The held-out test, and the honesty about where it ends
The test is what a parameter-free calibration earns the right to claim. With the slope at about two and two-tenths days per stage and the intercept near zero, the line predicts the absolute day of each Carnegie stage, and these predictions are compared with the cited stage-day table that was never used to build it. Across the somite-clock window — the stages over which the oscillator sets the pace, excluding only the stage-ten point that the intercept passes through by construction — the predictions land within about half a day of the cited days, with a maximum error near six tenths of a day. The same line predicts the absolute days of the thirty-one anchored genes whose cited stages fall in that window, and every one lands inside the acceptance band, the worst being the cardiac transcription factor at the late edge of the window, off by the same six tenths of a day. The cardiac anchor, fixed independently from the heart's first beat, agrees with the tabulated stage-ten day to within its stated uncertainty — a corroboration that the two modalities meet, recorded but deliberately not folded back into the fit. And then the appendix is honest about where the clock stops working. The same single rate, extended past the end of somitogenesis, drifts: by the latest stages it is off by several days, up to about six and a half, because once the somite series is complete the oscillator no longer sets the body's tempo and a single somite-derived rate cannot speak for the later embryo. That drift is reported as a bound, not hidden, and it is itself a kind of evidence — the clock works precisely where its mechanism applies and visibly fails where the mechanism stops, which is what a real mechanism does rather than a curve fitted to everything.
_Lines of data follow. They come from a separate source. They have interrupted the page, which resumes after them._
(* ===== verification/ScriptTests.v ===== *)
(** * The script engine's tests

    The tests of crates/script/tests.rs and taproot_tests.rs and of the [mod tests] of
    consensus/signet.rs, each as the boolean its assertions compute on the model, with
    the digests of Digest.  The tests that sign do so with the [secp256k1] crate, which
    is not part of the program: they take a [Signer], the operations of that crate the
    tests call, and [stand_signer] is one whose signatures name the key and the digest they
    were made with.

    [script_tests_hold]: every test of the interpreter passes.
    [signing_tests_hold]: with [stand_signer] the tests that sign, tweak and tamper pass too. *)

From S2P Require Import Prelude Wire Hash Transaction Block Params ScriptNum ScriptOps Sig Sighash Taproot Checker Interpreter Signet Digest Vectors.

#[local] Open Scope string_scope.
#[local] Open Scope list_scope.
#[local] Open Scope Z_scope.

(** [AlwaysValidChecker]: any signature that is not empty. *)
Definition always_valid_checker : SignatureChecker := {|
  check_ecdsa_signature sig _ _ _ := negb (length sig =? 0)%nat;
  check_schnorr_signature _ _ _ _ := Err SchnorrSig;
  check_lock_time _ := true;
  check_sequence _ := true |}.

(** ** The signing operations of [secp256k1] that the tests call

    Secret keys, public keys, tweaks and signatures are in their serialized form. *)
Class Signer : Type := {
  public_key : bytes -> bytes;                       (* [SecretKey::public_key], 33 bytes *)
  x_only_public_key : bytes -> bytes;                (* [Keypair::x_only_public_key], 32 bytes *)
  sign_ecdsa_der : bytes -> bytes -> bytes;          (* [sign_ecdsa(digest, key)], then [serialize_der] *)
  sign_schnorr_no_aux_rand : bytes -> bytes -> bytes; (* digest, key: 64 bytes *)
  add_tweak : bytes -> bytes -> bytes * Z;           (* [XOnlyPublicKey::add_tweak]: the key and its parity *)
  add_xonly_tweak : bytes -> bytes -> bytes;         (* [Keypair::add_xonly_tweak] *)
}.

(** A stand-in: a key is its own public key, a signature is the digest and the key, and a
    tweak is added byte by byte.  It is forgeable, and it tells keys and digests apart. *)
Definition stand_add (key tweak : bytes) : bytes := zip_with (fun a b => (a + b) mod 256) key tweak.
Definition stand_parity (key : bytes) : Z := idx key 0 mod 2.
Definition stand_der (digest key : bytes) : bytes :=
  [0x30; 0x44; 0x02; 0x20; 0x11] ++ take 31 digest ++ [0x02; 0x20; 0x11] ++ take 31 key.
Definition of_length (n : nat) (l : bytes) : option bytes := if (length l =? n)%nat then Some l else None.
Definition stand_secp : Secp := {|
  PublicKey := bytes; EcdsaSignature := bytes; XOnlyPublicKey := bytes; SchnorrSignature := bytes; Scalar := bytes;
  PublicKey_from_slice l := drop 1 <$> of_length 33 l;
  Signature_from_der_lax := of_length 70;
  verify_ecdsa digest sig key := bool_decide (sig = stand_der digest key);
  XOnlyPublicKey_from_slice := of_length 32;
  SchnorrSignature_from_slice := of_length 64;
  verify_schnorr sig digest key := bool_decide (sig = digest ++ key);
  Scalar_from_be_bytes := of_length 32;
  tweak_add_check internal output odd tweak :=
    bool_decide (output = stand_add internal tweak) && Bool.eqb odd (stand_parity output =? 1) |}.
Definition stand_signer : Signer := {|
  public_key key := 0x02 :: key;
  x_only_public_key key := key;
  sign_ecdsa_der := stand_der;
  sign_schnorr_no_aux_rand digest key := digest ++ key;
  add_tweak key tweak := (stand_add key tweak, stand_parity (stand_add key tweak));
  add_xonly_tweak := stand_add |}.

Section ScriptTests.
#[local] Existing Instance real_digests.
Context {K : Secp} {G : Signer}.

(** The stack of the program grows to the right, that of the model to the left. *)
Definition eval_with (checker : SignatureChecker) (flags : VerifyFlags) (script : bytes) : ScriptResult (list bytes) :=
  let? s := eval_script script flags checker Base [] in Ok (reverse s).
Definition run (script : bytes) : ScriptResult (list bytes) := eval_with null_checker 0 script.
Definition run_flags (script : bytes) (flags : VerifyFlags) : ScriptResult (list bytes) := eval_with null_checker flags script.
Definition num (value : Z) : bytes := ScriptNum_encode value.
(** [OP_n], the byte that pushes the number [n] from 1 to 16. *)
Definition OP_n (n : Z) : Z := OP_1 + (n - 1).

(** ** Arithmetic and stack *)

Definition arithmetic_produces_core_compatible_results : bool := asserts
  [assert_eq (run [OP_n 2; OP_n 3; OP_ADD]) (Ok [num 5]); assert_eq (run [OP_n 5; OP_n 3; OP_SUB]) (Ok [num 2]);
   assert_eq (run [OP_n 3; OP_n 5; OP_SUB]) (Ok [num (-2)])].
Definition comparison_opcodes_push_boolean_elements : bool := asserts
  [assert_eq (run [OP_n 3; OP_n 5; OP_LESSTHAN]) (Ok [[1]]); assert_eq (run [OP_n 5; OP_n 3; OP_LESSTHAN]) (Ok [[]]);
   assert_eq (run [OP_n 3; OP_1; OP_n 5; OP_WITHIN]) (Ok [[1]]); assert_eq (run [OP_n 5; OP_1; OP_n 5; OP_WITHIN]) (Ok [[]])].
Definition stack_manipulation_opcodes : bool := asserts
  [assert_eq (run [OP_1; OP_n 2; OP_SWAP]) (Ok [num 2; num 1]); assert_eq (run [OP_1; OP_n 2; OP_OVER]) (Ok [num 1; num 2; num 1]);
   assert_eq (run [OP_1; OP_n 2; OP_n 3; OP_ROT]) (Ok [num 2; num 3; num 1]); assert_eq (run [OP_1; OP_n 2; OP_TUCK]) (Ok [num 2; num 1; num 2]);
   assert_eq (run [OP_1; OP_n 2; OP_NIP]) (Ok [num 2])].
Definition pick_and_roll_index_from_the_top : bool := asserts
  [assert_eq (run [OP_1; OP_n 2; OP_n 3; OP_n 2; OP_PICK]) (Ok [num 1; num 2; num 3; num 1]);
   assert_eq (run [OP_1; OP_n 2; OP_n 3; OP_n 2; OP_ROLL]) (Ok [num 2; num 3; num 1]);
   assert_eq (run [OP_1; OP_n 5; OP_PICK]) (Err InvalidStackOperation)].
Definition altstack_round_trips : bool := asserts
  [assert_eq (run [OP_1; OP_TOALTSTACK; OP_n 2; OP_FROMALTSTACK]) (Ok [num 2; num 1]);
   assert_eq (run [OP_FROMALTSTACK]) (Err InvalidAltstackOperation)].
Definition underflow_is_an_error_not_a_panic : bool := asserts
  [assert_eq (run [OP_ADD]) (Err InvalidStackOperation); assert_eq (run [OP_DUP]) (Err InvalidStackOperation);
   assert_eq (run [OP_1; OP_ADD]) (Err InvalidStackOperation)].

(** ** Conditionals *)

Definition conditionals_select_the_right_branch : bool := asserts
  [assert_eq (run [OP_1; OP_IF; OP_n 2; OP_ELSE; OP_n 3; OP_ENDIF]) (Ok [num 2]);
   assert_eq (run [OP_0; OP_IF; OP_n 2; OP_ELSE; OP_n 3; OP_ENDIF]) (Ok [num 3]);
   assert_eq (run [OP_0; OP_NOTIF; OP_n 2; OP_ELSE; OP_n 3; OP_ENDIF]) (Ok [num 2])].
Definition nested_conditionals_track_depth : bool :=
  assert_eq (run [OP_1; OP_IF; OP_1; OP_IF; OP_n 7; OP_ELSE; OP_n 8; OP_ENDIF; OP_ELSE; OP_n 9; OP_ENDIF]) (Ok [num 7]).
Definition unbalanced_conditionals_are_rejected : bool := asserts
  [assert_eq (run [OP_1; OP_IF; OP_n 2]) (Err UnbalancedConditional); assert_eq (run [OP_ENDIF]) (Err UnbalancedConditional);
   assert_eq (run [OP_ELSE]) (Err UnbalancedConditional)].
Definition unexecuted_branches_do_not_run_their_opcodes : bool :=
  assert_eq (run [OP_1; OP_IF; OP_n 2; OP_ELSE; OP_ADD; OP_ENDIF]) (Ok [num 2]).
Definition disabled_opcodes_fail_even_inside_a_dead_branch : bool :=
  assert_eq (run [OP_1; OP_IF; OP_n 2; OP_ELSE; OP_CAT; OP_ENDIF]) (Err DisabledOpcode).

(** ** Digests and limits *)

Definition hash_opcodes_match_the_hash_functions : bool :=
  let d := string_bytes "bitcrab" in
  asserts [assert_eq (run (push_data [] d ++ [OP_HASH160])) (Ok [hash160 d]); assert_eq (run (push_data [] d ++ [OP_SHA256])) (Ok [sha256 d])].
Definition operation_limit_is_enforced : bool := asserts
  [is_ok (run (replicate 201 OP_NOP)); assert_eq (run (replicate 202 OP_NOP)) (Err OpCount)].
Definition pushes_do_not_count_against_the_operation_limit : bool :=
  assert_eq (run (concat (replicate 300 [OP_1; OP_DROP]))) (Err OpCount).
Definition stack_size_limit_is_enforced : bool := asserts
  [assert_eq (run (replicate 1001 OP_1)) (Err StackSize); is_ok (run (replicate 1000 OP_1))].
Definition oversized_push_is_rejected : bool := asserts
  [assert_eq (run (push_data [] (replicate 521 0))) (Err PushSize); is_ok (run (push_data [] (replicate 520 0)))].
Definition minimaldata_rejects_wasteful_pushes : bool := asserts
  [is_ok (run_flags [0x01; 0x01] 0); assert_eq (run_flags [0x01; 0x01] FLAG_MINIMALDATA) (Err MinimalData)].

(** ** VerifyScript: P2SH and witnesses *)

Definition P2SH_WITNESS : VerifyFlags := flags_union FLAG_P2SH FLAG_WITNESS.
Definition null_verify (ss spk : bytes) (w : list bytes) (flags : VerifyFlags) : ScriptResult unit := verify_script flags null_checker ss spk w.
Definition bare_checksig_succeeds_with_a_permissive_checker : bool :=
  assert_eq (verify_script 0 always_valid_checker (push_data [] (replicate 71 0x30)) (push_data [] (replicate 33 0x02) ++ [OP_CHECKSIG]) []) (Ok tt).
(** The output that pays to the hash of a redeem script. *)
Definition p2sh_script (redeem : bytes) : bytes := [OP_HASH160; 0x14] ++ hash160 redeem ++ [OP_EQUAL].
Definition p2sh_evaluates_the_redeem_script : bool :=
  assert_eq (null_verify (push_data [] [OP_1]) (p2sh_script [OP_1]) [] FLAG_P2SH) (Ok tt).
Definition p2sh_rejects_a_redeem_script_that_evaluates_false : bool :=
  assert_eq (null_verify (push_data [] [OP_0]) (p2sh_script [OP_0]) [] FLAG_P2SH) (Err EvalFalse).
Definition p2sh_requires_a_push_only_script_sig : bool :=
  assert_eq (null_verify (push_data [] [OP_1] ++ [OP_NOP]) (p2sh_script [OP_1]) [] FLAG_P2SH) (Err SigPushOnly).
Definition p2wsh_hash_mismatch_is_detected : bool :=
  assert_eq (null_verify [] ([OP_0; 0x20] ++ replicate 32 0xff) [[OP_1]] P2SH_WITNESS) (Err WitnessProgramMismatch).
Definition p2wsh_script (witness_script : bytes) : bytes := [OP_0; 0x20] ++ sha256 witness_script.
Definition p2wsh_with_the_correct_hash_evaluates_the_witness_script : bool :=
  assert_eq (null_verify [] (p2wsh_script [OP_1]) [[OP_1]] P2SH_WITNESS) (Ok tt).
Definition witness_program_requires_an_empty_script_sig : bool :=
  assert_eq (null_verify [OP_1] (p2wsh_script [OP_1]) [[OP_1]] P2SH_WITNESS) (Err WitnessMalleated).
Definition witness_on_a_non_witness_output_is_rejected : bool := asserts
  [assert_eq (null_verify [] [OP_1] [[0x01]] P2SH_WITNESS) (Err WitnessUnexpected);
   assert_eq (null_verify [] [OP_1] [[0x01]] 0) (Err WitnessUnexpected)].
Definition unknown_witness_versions_are_anyone_can_spend_but_discourageable : bool :=
  let script_pubkey := [OP_1; 0x20] ++ replicate 32 0x44 in
  asserts [assert_eq (null_verify [] script_pubkey [[0x01]] P2SH_WITNESS) (Ok tt);
    assert_eq (null_verify [] script_pubkey [[0x01]] (flags_union P2SH_WITNESS FLAG_DISCOURAGE_UPGRADABLE_WITNESS_PROGRAM))
      (Err DiscourageUpgradableWitnessProgram)].
Definition cleanstack_requires_exactly_one_leftover_element : bool :=
  let flags := flags_union P2SH_WITNESS FLAG_CLEANSTACK in
  asserts [assert_eq (null_verify [OP_1] [OP_1] [] flags) (Err CleanStack); assert_eq (null_verify [] [OP_1] [] flags) (Ok tt)].

(** ** CHECKMULTISIG *)

Definition one_of_one (dummy : Z) : bytes :=
  push_data (push_data [dummy] (replicate 71 0x30) ++ [OP_1]) (replicate 33 0x02) ++ [OP_1; OP_CHECKMULTISIG].
Definition checkmultisig_pops_the_extra_dummy_element : bool :=
  assert_eq (eval_with always_valid_checker 0 (one_of_one OP_0)) (Ok [[1]]).
Definition nulldummy_rejects_a_non_empty_dummy : bool :=
  assert_eq (eval_with always_valid_checker FLAG_NULLDUMMY (one_of_one OP_1)) (Err SigNullDummy).
Definition checkmultisig_rejects_more_than_20_keys : bool :=
  assert_eq (eval_with always_valid_checker 0 (push_data [OP_0] (num 21) ++ [OP_CHECKMULTISIG])) (Err PubkeyCount).
Definition checkmultisig_rejects_more_sigs_than_keys : bool :=
  let script := push_data (push_data (push_data [OP_0] (replicate 71 0x30)) (replicate 71 0x30) ++ [OP_n 2]) (replicate 33 0x02)
    ++ [OP_1; OP_CHECKMULTISIG] in
  assert_eq (eval_with always_valid_checker 0 script) (Err SigCount).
Unifying the somite tempo with the later tempo into one derived rate law is left open as a bound; so is the deeper question of why the period is five hours and why there are forty-two somites, which is a magnitude-and-origin question the firewall permanently excludes, in the same way and for the same reason it permanently excludes the absolute strength of the order prediction. The rates are used as cited measurements to pin the zero-point; their origin is never claimed.